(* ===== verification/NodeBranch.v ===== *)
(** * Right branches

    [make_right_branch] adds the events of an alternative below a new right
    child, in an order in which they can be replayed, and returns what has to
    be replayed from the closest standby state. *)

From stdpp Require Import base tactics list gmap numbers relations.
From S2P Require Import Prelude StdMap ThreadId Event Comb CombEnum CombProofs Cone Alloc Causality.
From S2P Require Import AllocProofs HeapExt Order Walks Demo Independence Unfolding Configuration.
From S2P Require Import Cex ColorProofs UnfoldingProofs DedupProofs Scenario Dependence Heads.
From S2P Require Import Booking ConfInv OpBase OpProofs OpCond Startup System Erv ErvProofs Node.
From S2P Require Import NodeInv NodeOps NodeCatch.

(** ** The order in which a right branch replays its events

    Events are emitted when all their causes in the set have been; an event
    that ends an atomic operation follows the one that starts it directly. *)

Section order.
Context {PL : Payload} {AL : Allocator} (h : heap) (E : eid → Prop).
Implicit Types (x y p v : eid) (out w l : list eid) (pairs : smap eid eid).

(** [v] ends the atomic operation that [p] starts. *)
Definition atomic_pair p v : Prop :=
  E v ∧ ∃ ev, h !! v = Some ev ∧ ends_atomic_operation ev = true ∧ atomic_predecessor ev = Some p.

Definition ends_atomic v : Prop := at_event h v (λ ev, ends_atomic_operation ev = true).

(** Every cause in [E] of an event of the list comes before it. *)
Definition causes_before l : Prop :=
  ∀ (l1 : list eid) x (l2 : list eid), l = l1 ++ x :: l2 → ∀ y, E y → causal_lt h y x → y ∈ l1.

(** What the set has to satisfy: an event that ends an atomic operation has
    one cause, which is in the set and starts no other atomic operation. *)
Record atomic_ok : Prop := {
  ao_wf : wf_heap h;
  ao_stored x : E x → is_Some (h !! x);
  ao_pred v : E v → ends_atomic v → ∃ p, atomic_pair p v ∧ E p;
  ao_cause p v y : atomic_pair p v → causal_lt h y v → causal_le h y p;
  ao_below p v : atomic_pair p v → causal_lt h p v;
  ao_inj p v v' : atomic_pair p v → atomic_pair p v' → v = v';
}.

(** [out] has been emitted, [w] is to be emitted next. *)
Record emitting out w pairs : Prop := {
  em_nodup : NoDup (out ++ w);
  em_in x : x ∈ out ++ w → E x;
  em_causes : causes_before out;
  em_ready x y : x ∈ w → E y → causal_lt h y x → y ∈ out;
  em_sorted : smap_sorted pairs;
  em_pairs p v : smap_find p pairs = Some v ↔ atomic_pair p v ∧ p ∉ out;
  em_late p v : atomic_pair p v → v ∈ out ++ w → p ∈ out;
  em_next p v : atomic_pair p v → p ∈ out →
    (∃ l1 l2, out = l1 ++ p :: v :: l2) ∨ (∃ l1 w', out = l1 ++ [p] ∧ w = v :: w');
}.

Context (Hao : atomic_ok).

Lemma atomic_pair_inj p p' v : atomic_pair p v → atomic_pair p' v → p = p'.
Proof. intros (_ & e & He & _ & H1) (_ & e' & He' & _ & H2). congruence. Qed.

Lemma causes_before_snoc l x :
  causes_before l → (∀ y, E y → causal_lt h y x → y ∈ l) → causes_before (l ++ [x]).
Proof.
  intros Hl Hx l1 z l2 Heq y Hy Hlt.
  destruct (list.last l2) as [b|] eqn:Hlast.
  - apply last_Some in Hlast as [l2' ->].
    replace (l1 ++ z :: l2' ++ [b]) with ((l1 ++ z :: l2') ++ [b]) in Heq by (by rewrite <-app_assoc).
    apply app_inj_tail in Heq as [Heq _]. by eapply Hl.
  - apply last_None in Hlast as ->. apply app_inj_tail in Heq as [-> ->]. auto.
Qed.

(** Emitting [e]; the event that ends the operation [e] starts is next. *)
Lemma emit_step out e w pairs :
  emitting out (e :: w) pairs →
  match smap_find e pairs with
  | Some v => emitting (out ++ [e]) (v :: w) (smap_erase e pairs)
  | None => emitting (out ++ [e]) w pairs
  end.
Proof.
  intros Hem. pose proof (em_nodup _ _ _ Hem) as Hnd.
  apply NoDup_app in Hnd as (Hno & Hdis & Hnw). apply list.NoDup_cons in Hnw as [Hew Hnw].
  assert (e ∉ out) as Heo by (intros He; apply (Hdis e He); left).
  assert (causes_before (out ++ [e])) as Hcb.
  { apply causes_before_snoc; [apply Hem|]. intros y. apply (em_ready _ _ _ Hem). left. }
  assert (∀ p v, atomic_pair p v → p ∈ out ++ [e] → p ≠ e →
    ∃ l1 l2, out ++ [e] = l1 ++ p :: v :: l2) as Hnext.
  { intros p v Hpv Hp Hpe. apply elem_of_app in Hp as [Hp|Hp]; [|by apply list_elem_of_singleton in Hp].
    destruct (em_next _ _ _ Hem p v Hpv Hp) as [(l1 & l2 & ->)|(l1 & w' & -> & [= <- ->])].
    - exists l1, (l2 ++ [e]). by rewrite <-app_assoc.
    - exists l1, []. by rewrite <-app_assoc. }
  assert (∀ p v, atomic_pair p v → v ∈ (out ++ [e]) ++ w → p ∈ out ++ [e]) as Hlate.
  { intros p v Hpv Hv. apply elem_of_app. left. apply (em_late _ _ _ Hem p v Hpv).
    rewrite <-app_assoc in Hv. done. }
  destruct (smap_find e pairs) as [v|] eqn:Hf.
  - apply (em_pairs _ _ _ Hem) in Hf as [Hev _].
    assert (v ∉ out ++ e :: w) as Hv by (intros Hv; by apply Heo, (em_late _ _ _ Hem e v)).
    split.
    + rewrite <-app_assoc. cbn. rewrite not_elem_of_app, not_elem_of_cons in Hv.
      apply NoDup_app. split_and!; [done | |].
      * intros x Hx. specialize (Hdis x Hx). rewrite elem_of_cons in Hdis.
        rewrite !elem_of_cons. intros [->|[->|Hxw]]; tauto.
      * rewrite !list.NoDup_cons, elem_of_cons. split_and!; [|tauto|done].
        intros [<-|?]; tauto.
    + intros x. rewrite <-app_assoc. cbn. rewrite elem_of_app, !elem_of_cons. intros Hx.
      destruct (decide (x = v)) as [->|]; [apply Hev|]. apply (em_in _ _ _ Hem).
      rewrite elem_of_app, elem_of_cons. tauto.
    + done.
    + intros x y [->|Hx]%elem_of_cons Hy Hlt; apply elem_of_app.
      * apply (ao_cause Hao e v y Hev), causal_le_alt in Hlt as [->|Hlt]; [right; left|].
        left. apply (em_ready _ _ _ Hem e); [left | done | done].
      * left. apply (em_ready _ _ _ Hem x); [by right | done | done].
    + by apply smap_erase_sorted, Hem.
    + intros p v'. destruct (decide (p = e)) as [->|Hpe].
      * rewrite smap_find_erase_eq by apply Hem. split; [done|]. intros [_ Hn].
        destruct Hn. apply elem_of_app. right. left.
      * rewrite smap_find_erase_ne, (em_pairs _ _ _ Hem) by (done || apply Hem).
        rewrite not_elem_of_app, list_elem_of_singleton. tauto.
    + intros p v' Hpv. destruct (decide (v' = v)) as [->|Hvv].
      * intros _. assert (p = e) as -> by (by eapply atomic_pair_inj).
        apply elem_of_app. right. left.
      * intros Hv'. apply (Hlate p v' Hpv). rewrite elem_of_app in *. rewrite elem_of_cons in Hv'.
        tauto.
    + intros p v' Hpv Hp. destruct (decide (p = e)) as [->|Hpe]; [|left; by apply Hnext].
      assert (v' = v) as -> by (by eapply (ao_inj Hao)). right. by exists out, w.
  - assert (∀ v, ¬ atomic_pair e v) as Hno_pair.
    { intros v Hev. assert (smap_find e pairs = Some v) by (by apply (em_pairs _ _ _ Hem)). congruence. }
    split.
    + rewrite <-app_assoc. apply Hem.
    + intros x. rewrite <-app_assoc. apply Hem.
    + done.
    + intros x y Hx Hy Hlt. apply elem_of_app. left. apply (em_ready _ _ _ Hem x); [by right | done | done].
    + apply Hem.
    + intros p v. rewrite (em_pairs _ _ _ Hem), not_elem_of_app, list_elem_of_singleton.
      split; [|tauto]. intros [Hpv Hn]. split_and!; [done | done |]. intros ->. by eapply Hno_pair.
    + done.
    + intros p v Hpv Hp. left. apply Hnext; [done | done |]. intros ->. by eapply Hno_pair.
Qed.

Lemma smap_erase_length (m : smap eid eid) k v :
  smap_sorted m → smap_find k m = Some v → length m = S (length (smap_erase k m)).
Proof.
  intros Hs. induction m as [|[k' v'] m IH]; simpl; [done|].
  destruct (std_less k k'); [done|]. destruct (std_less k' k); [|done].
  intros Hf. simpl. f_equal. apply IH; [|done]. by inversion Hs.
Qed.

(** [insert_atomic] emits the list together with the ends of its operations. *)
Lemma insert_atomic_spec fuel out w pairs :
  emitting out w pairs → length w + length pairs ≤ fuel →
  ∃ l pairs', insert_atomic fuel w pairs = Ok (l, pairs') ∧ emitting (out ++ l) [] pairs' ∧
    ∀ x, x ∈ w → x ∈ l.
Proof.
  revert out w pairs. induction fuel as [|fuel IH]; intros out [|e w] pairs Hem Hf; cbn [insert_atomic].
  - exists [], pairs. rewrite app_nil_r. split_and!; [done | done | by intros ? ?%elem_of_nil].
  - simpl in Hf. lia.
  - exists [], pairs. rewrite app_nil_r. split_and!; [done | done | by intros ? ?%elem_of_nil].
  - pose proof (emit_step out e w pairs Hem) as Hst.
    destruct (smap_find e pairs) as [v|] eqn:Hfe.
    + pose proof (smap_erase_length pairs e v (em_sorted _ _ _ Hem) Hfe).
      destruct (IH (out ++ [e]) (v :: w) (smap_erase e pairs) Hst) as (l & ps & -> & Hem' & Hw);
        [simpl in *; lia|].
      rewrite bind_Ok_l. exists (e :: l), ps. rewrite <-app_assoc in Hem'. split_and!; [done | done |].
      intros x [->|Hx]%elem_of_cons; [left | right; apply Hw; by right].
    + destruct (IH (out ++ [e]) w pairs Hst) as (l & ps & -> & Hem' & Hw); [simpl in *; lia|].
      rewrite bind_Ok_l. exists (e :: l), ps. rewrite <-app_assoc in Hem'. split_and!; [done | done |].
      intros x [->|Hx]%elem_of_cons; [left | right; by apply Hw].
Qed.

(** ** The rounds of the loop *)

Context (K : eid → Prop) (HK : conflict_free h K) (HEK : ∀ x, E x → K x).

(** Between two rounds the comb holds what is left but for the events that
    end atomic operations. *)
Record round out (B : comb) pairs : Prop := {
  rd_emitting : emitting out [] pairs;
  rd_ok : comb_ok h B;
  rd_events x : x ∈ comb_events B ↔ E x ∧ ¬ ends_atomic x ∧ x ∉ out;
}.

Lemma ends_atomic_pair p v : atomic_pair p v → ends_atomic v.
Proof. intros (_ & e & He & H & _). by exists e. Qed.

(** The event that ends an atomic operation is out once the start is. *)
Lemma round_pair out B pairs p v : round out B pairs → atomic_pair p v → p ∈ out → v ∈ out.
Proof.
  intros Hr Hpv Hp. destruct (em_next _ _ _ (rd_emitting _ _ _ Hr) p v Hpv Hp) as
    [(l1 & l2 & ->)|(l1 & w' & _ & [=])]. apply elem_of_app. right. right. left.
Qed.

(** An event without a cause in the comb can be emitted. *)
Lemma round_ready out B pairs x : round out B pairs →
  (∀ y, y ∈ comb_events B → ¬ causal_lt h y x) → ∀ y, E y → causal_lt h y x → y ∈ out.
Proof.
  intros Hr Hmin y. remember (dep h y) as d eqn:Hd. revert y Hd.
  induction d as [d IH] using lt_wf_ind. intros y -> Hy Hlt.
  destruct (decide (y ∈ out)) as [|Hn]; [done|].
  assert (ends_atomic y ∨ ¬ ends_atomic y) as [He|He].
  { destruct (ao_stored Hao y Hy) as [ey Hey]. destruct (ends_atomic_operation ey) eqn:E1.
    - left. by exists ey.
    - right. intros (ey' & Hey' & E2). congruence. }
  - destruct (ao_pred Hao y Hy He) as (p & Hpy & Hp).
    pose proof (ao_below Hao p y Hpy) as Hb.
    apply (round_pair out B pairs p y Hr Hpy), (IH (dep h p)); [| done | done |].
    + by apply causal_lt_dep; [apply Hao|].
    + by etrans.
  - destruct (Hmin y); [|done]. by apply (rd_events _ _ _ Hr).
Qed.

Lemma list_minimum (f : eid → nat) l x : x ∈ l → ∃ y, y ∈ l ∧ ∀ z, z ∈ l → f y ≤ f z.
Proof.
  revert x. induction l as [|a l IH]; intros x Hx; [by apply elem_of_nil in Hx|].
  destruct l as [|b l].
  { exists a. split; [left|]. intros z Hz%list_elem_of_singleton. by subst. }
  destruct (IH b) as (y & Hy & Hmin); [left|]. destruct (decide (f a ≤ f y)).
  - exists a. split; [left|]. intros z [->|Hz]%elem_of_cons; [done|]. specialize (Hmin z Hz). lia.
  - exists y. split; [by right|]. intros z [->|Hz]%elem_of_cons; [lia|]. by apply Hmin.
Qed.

Task: From the first line above through the line that contains "be replayed from", quote each line exactly. Output nothing more.

Final answer:
(* ===== verification/NodeBranch.v ===== *)
(** * Right branches

    [make_right_branch] adds the events of an alternative below a new right
    child, in an order in which they can be replayed, and returns what has to
    be replayed from the closest standby state. *)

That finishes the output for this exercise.